La Encovi describe este fenómeno con crudeza: mientras la participación económica masculina se recupera rápidamente tras las crisis y alcanza el 72%, la femenina apenas llega al 39%.
Detrás de esa diferencia hay una realidad silenciosa: alguien tiene que cuidar a los niños, atender a los adultos mayores, cocinar sin gas, almacenar agua cuando llega y resolver cada emergencia cotidiana. Ese “alguien”, casi siempre, es una mujer.

El país descansa sobre el trabajo invisible femenino
La investigación también expone cómo las tareas de cuidado siguen siendo profundamente desiguales. El 70% de las madres acompaña a sus hijos en los procesos educativos. En el caso de los padres, apenas lo hace el 4%.
La diferencia no es menor en un país donde la educación también está atravesada por la crisis de servicios públicos. Según la encuesta, 26% de las inasistencias escolares están relacionadas con problemas de agua y 24% con fallas eléctricas. Cada apagón, cada tubería seca y cada interrupción escolar terminan multiplicando la carga doméstica femenina.
Para Magdymar León, la ausencia de instituciones de apoyo ha convertido a las mujeres en una especie de red de contención nacional no remunerada. Son quienes absorben el impacto de la precariedad mientras el Estado delega en los hogares responsabilidades que deberían ser públicas.
Y eso tiene consecuencias directas sobre la pobreza.
Porque cuando una mujer no puede trabajar, emprender o desarrollarse profesionalmente por dedicarse exclusivamente al cuidado, toda la capacidad económica del hogar se reduce.

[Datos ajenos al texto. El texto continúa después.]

(** The masks after the flowing parent loop. *)
Lemma sinv_flow_step c seen k gca seen' k' :
  0 <= c -> sinv c seen k gca -> ~ common c -> ~ poisoned nodes seen c ->
  bounded nodes seen' ->
  (forall x, seen_at seen' x
     = if decide (x ∈ pfunc c /\ x ≠ nullrev)
       then Z.lor (seen_at seen x) (seen_at seen c) else seen_at seen x) ->
  k' = k - Z.b2z (interestingb nodes seen c) - count nodes seen c + count nodes seen' c ->
  sinv (c - 1) seen' k' gca.
Proof.
  intros Hc Hi Hnc Hnp Hb' Hat Hk.
  assert (forall z, poisoned nodes seen' z <-> poisoned nodes seen z) as Hpo.
  { unfold poisoned in *. intros z. rewrite Hat. case_decide; [|done].
    rewrite Z.lor_spec, orb_true_iff. tauto. }
  assert (forall z i, bit seen z i -> bit seen' z i) as Hgrow.
  { unfold bit. intros z i Hz. rewrite Hat. case_decide; [|done].
    by rewrite Z.lor_spec, Hz. }
  assert (forall p i, parent pfunc c p -> bit seen c i -> bit seen' p i) as Hpar.
  { unfold bit. intros p i Hp Hbit. rewrite Hat, decide_True by exact Hp.
    by rewrite Z.lor_spec, Hbit, orb_true_r. }
  split.
  - done.
  - intros x i y Hx Hy Ha. destruct (s_cov _ _ _ _ Hi x i y ltac:(lia) Hy Ha) as (z & Hz & Hxz & Hm).
    destruct (cover_step x z c Hxz ltac:(lia) Hz) as [[Hne Hz']|(-> & p & Hp & Hpc & Hxp)].
    + exists z. split_and!; auto. destruct Hm; [left; auto|right; by apply Hpo].
    + exists p. split_and!; auto. destruct Hm; [left; auto|done].
  - intros z i y Hz Hbit Hpz Hy. rewrite Hpo in Hpz. unfold bit in Hbit. rewrite Hat in Hbit.
    case_decide as Hp; [|eapply (s_sound _ _ _ _ Hi); eauto; lia].
    rewrite Z.lor_spec, orb_true_iff in Hbit.
    destruct Hbit as [Hbit|Hbit]; [eapply (s_sound _ _ _ _ Hi); eauto; lia|].
    eapply anc_trans; [by apply anc_parent|].
    eapply (s_sound _ _ _ _ Hi c i y); eauto. lia.
  - intros z Hz Hpz%Hpo. eapply (s_poison _ _ _ _ Hi); [lia|done].
  - intros y g Hy Hg Hyg. destruct (s_below _ _ _ _ Hi y g ltac:(lia) Hg Hyg) as (z & Hz & Hyz & Hpz).
    assert (z ≠ c) by congruence. exists z. split_and!; auto; [lia|by apply Hpo].
  - intros y Hy Hcy. destruct (decide (y = c)) as [->|]; [done|].
    apply (s_top _ _ _ _ Hi); [lia|done].
  - intros x. rewrite (s_gca _ _ _ _ Hi). split; intros (H1 & H2 & H3); split_and!; auto; [lia|].
    destruct (decide (x = c)) as [->|]; [|lia]. destruct H3. done.
  - rewrite Hk, (s_count _ _ _ _ Hi), (count_pass seen c Hc).
    replace (c - 1 + 1) with c by lia. lia.
Qed.
(** When nothing interesting is left, no head is left. *)
Lemma sinv_finished c seen gca x :
  sinv c seen 0 gca -> x ∈ gca <-> 0 <= x /\ head x.
Proof.
  intros Hi. rewrite (s_gca _ _ _ _ Hi). split; [tauto|]. intros [H0 Hh].
  split_and!; auto. destruct (decide (x <= c)) as [Hle|]; [|lia]. exfalso.
  destruct (set_choose_L nodes nodes_ne) as [y Hy].
  pose proof Hy as (i & Hlt & Hyi)%node_index.
  destruct Hh as [Hcom Hmax].
  destruct (s_cov _ _ _ _ Hi x i y ltac:(lia) Hyi (Hcom y Hy)) as (z & Hz & Hxz & Hm).
  assert (poisoned nodes seen z) as Hp.
  { destruct Hm as [Hbit|]; [|done].
    assert (seen_at seen z ≠ 0) as Hnz by (intros E; unfold bit in Hbit; by rewrite E, Z.testbit_0_l in Hbit).
    pose proof (anc_le _ _ _ Hxz).
    pose proof (count_zero nodes seen (c + 1) z ltac:(symmetry; apply (s_count _ _ _ _ Hi)) ltac:(lia)) as Hf.
    pose proof (interestingb_true nodes seen z (s_bounded _ _ _ _ Hi)) as Ht.
    unfold poisoned. destruct (decide (Z.testbit (seen_at seen z) n = true)) as [|Hn]; [done|].
    rewrite (proj2 Ht) in Hf; [done|]. by split. }
  destruct (s_poison _ _ _ _ Hi z Hz Hp) as (g & Hg & Hzg).
  assert (sanc pfunc x g) as Hxg by (by eapply tc_rtc_r).
  assert (g = x) by (apply Hmax; [by eapply gca_common|by apply sanc_anc]).
  apply sanc_lt in Hxg; [lia|done].
Qed.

Menos ingresos significan menos movilidad social, menos consumo y menos posibilidades de recuperación para el país.
Venezuela desperdicia a su principal capital humano
La Encovi 2025 lanza una advertencia contundente: Venezuela está desaprovechando una parte fundamental de su capital humano.
Mientras muchos hombres continúan emigrando o planificando salir del país, miles de mujeres con formación profesional permanecen fuera del mercado laboral, no por decisión, sino porque el sistema las obliga a quedarse resolviendo la supervivencia cotidiana.

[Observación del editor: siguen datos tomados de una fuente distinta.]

(* ===== verification/AddSet.v ===== *)
(** * Unions of smartsets ([_iterordered] and [addset] of smartset.py)

    An addset holds two smartsets and, once its length was asked or it was
    reversed, the list of all its elements ([_genlist]) and its sorted copy
    ([_asclist]).  The held sets are the objects' states at the time of the
    call.  The file proves that the ordered iteration merges two ordered
    iterators and that the class keeps the smartset contract. *)

From S2P Require Import Prelude SmartSet BaseSet.

(** ** Ordered iteration *)

Module IterOrdered.

(** [if val is None: val = next(iter)]; [None] is [StopIteration]. *)
Definition pull (val : option Z) (it : list Z) : option (Z * list Z) :=
  match val with
  | Some v => Some (v, it)
  | None => match it with [] => None | v :: it => Some (v, it) end
  end.

(** The [except StopIteration] branch. *)
Definition flush (val1 : option Z) (iter1 : list Z) (val2 : option Z) (iter2 : list Z) : list Z :=
  match val1 with
  | Some v => v :: iter1
  | None => match val2 with Some v => v :: iter2 | None => iter2 end
  end.

Definition choice (ascending : bool) : Z -> Z -> Z := if ascending then Z.min else Z.max.

(** The [while True] loop, with the values it yields. *)
Fixpoint loop (fuel : nat) (ascending : bool) (val1 : option Z) (iter1 : list Z)
    (val2 : option Z) (iter2 : list Z) : list Z :=
  match fuel with
  | O => []
  | S fuel =>
      match pull val1 iter1 with
      | None => flush val1 iter1 val2 iter2
      | Some (v1, iter1) =>
          match pull val2 iter2 with
          | None => flush (Some v1) iter1 val2 iter2
          | Some (v2, iter2) =>
              let n := choice ascending v1 v2 in
              n :: loop fuel ascending
                     (if decide (v1 = n) then None else Some v1) iter1
                     (if decide (v2 = n) then None else Some v2) iter2
          end
      end
  end.

Definition iterordered (ascending : bool) (iter1 iter2 : list Z) : list Z :=
  loop (S (length iter1 + length iter2)) ascending None iter1 None iter2.

(** The order of an iteration direction. *)
Definition dir (ascending : bool) : relation Z := if ascending then Z.lt else Z.gt.

(** What an iterator with a pulled value still holds. *)
Definition pending (val : option Z) (it : list Z) : list Z :=
  match val with Some v => v :: it | None => it end.

Lemma pull_pending val it :
  match pull val it with
  | None => pending val it = []
  | Some (v, it') => pending val it = v :: it'
  end.
Proof. by destruct val, it. Qed.

Lemma choice_cases a v1 v2 :
  (choice a v1 v2 = v1 /\ (v1 = v2 \/ dir a v1 v2)) \/ (choice a v1 v2 = v2 /\ v1 ≠ v2 /\ dir a v2 v1).
Proof. unfold choice, dir. destruct a; lia. Qed.

Lemma dir_trans a x y z : dir a x y -> dir a y z -> dir a x z.
Proof. unfold dir. destruct a; lia. Qed.

Lemma dir_irrefl a x : ~ dir a x x.
Proof. unfold dir. destruct a; lia. Qed.

(** The head of two sorted sequences bounds everything after it. *)
Lemma dir_head a v w l : StronglySorted (dir a) (w :: l) -> dir a v w -> Forall (dir a v) (w :: l).
Proof.
  intros Hs Hv. apply StronglySorted_inv in Hs as [_ Hs]. constructor; [done|].
  eapply Forall_impl; [exact Hs|]. intros z Hz. by eapply dir_trans.
Qed.

(** One step leaves two sorted sequences that come after the yielded value. *)
Lemma rest_sorted a v l n :
  StronglySorted (dir a) (v :: l) -> v = n \/ dir a n v ->
  let p := pending (if decide (v = n) then None else Some v) l in
  StronglySorted (dir a) p /\ Forall (dir a n) p /\
  (forall x, x ∈ v :: l <-> (v = n /\ x = n) \/ x ∈ p) /\ (length p <= S (length l))%nat /\
  (v = n -> length p = length l).
Proof.
  intros Hs Hn. simpl. destruct (decide (v = n)) as [->|Hne]; simpl.
  - apply StronglySorted_inv in Hs as [Hs HF]. split_and!; auto; try lia.
    intros x. rewrite elem_of_cons. naive_solver.
  - destruct Hn as [|Hn]; [done|]. split_and!; auto using dir_head; try lia; try done.
    intros x. naive_solver.
Qed.

Lemma loop_spec fuel a val1 iter1 val2 iter2 :
  (length (pending val1 iter1) + length (pending val2 iter2) < fuel)%nat ->
  StronglySorted (dir a) (pending val1 iter1) -> StronglySorted (dir a) (pending val2 iter2) ->
  StronglySorted (dir a) (loop fuel a val1 iter1 val2 iter2) /\
  forall x, x ∈ loop fuel a val1 iter1 val2 iter2 <->
            x ∈ pending val1 iter1 \/ x ∈ pending val2 iter2.
Proof.
  revert val1 iter1 val2 iter2. induction fuel as [|fuel IH]; intros val1 iter1 val2 iter2 Hf H1 H2; [lia|].
  cbn [loop]. pose proof (pull_pending val1 iter1) as P1.
  destruct (pull val1 iter1) as [[v1 it1]|]; rewrite ?P1 in *.
  2:{ destruct val1; [done|]. simpl in P1. subst iter1. simpl.
      destruct val2; simpl in *; split; auto; intros x; set_solver. }
  pose proof (pull_pending val2 iter2) as P2.
  destruct (pull val2 iter2) as [[v2 it2]|]; rewrite ?P2 in *.
  2:{ split; [done|]. intros x. set_solver. }
  assert ((v1 = choice a v1 v2 \/ dir a (choice a v1 v2) v1) /\
          (v2 = choice a v1 v2 \/ dir a (choice a v1 v2) v2) /\
          (v1 = choice a v1 v2 \/ v2 = choice a v1 v2)) as (Hc1 & Hc2 & Hc).
  { destruct (choice_cases a v1 v2) as [(-> & [->|?])|(-> & ? & ?)]; auto. }
  set (n := choice a v1 v2) in *.
  destruct (rest_sorted a v1 it1 n H1 Hc1) as (S1 & F1 & E1 & L1 & L1').
  destruct (rest_sorted a v2 it2 n H2 Hc2) as (S2 & F2 & E2 & L2 & L2').
  simpl in Hf.
  edestruct (IH (if decide (v1 = n) then None else Some v1) it1
                (if decide (v2 = n) then None else Some v2) it2) as [IHs IHe]; [|exact S1|exact S2|].
  { destruct Hc as [Hc|Hc]; [specialize (L1' Hc)|specialize (L2' Hc)]; lia. }
  split.
  - constructor; [exact IHs|]. apply Forall_forall. intros x [Hx|Hx]%IHe;
      [rewrite Forall_forall in F1|rewrite Forall_forall in F2]; auto.
  - intros x. rewrite elem_of_cons, IHe, E1, E2. naive_solver.
Qed.

Lemma iterordered_spec a l1 l2 :
  StronglySorted (dir a) l1 -> StronglySorted (dir a) l2 ->
  StronglySorted (dir a) (iterordered a l1 l2) /\
  forall x, x ∈ iterordered a l1 l2 <-> x ∈ l1 \/ x ∈ l2.
Proof. intros. apply loop_spec; simpl; auto. Qed.
End IterOrdered.

(** ** addset *)

Module AddSet.
Import IterOrdered.

Record addset (T U : Type) := Add {
  r1 : T;
  r2 : U;
  a_ascending : option bool;
  genlist : option BaseSet.baseset;
  asclist : option (list Z)
}.
Arguments Add {T U} r1 r2 a_ascending genlist asclist.
Arguments r1 {T U} a.
Arguments r2 {T U} a.
Arguments a_ascending {T U} a.
Arguments genlist {T U} a.
Arguments asclist {T U} a.

Section methods.
Context {T U : Type} `{!SmartSet T} `{!SmartSet U}.
Implicit Type s : addset T U.

(** [__init__] *)
Definition init (revs1 : T) (revs2 : U) (asc : option bool) : addset T U :=
  Add revs1 revs2 asc None None.

(** [_trysetasclist] *)
Definition trysetasclist s : addset T U :=
  match genlist s, asclist s with
  | Some g, None => Add (r1 s) (r2 s) (a_ascending s) (genlist s) (Some (zsort (BaseSet.iter g)))
  | _, _ => s
  end.

Definition fastasc s : option (list Z) :=
  match asclist (trysetasclist s) with
  | Some l => Some l
  | None =>
      match ss_fastasc (r1 s), ss_fastasc (r2 s) with
      | Some iter1, Some iter2 => Some (iterordered true iter1 iter2)
      | _, _ => None
      end
  end.

Definition fastdesc s : option (list Z) :=
  match asclist (trysetasclist s) with
  | Some l => Some (rev l)
  | None =>
      match ss_fastdesc (r1 s), ss_fastdesc (r2 s) with
      | Some iter1, Some iter2 => Some (iterordered false iter1 iter2)
      | _, _ => None
      end
  end.

(** The iterator of one component: its own fast one, or its sorted list. *)
Definition component_iter {V} `{!SmartSet V} (asc : bool) (r : V) : list Z :=
  match (if asc then ss_fastasc r else ss_fastdesc r) with
  | Some it => it
  | None => sorted_as (negb asc) (ss_iter r)
  end.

Por eso, el estudio insiste en la necesidad urgente de crear un Sistema Nacional de Cuidados que permita redistribuir las tareas domésticas y ofrecer apoyo institucional a las familias.
También plantea la necesidad de programas reales de emprendimiento femenino, acceso a financiamiento y políticas laborales compatibles con las responsabilidades de cuidado.
Sin esos cambios estructurales, advierte la investigación, el género seguirá siendo uno de los principales determinantes de pobreza en Venezuela.
Porque hoy, en medio de la crisis, el país sigue funcionando gracias a millones de mujeres que sostienen solas lo que el Estado dejó caer.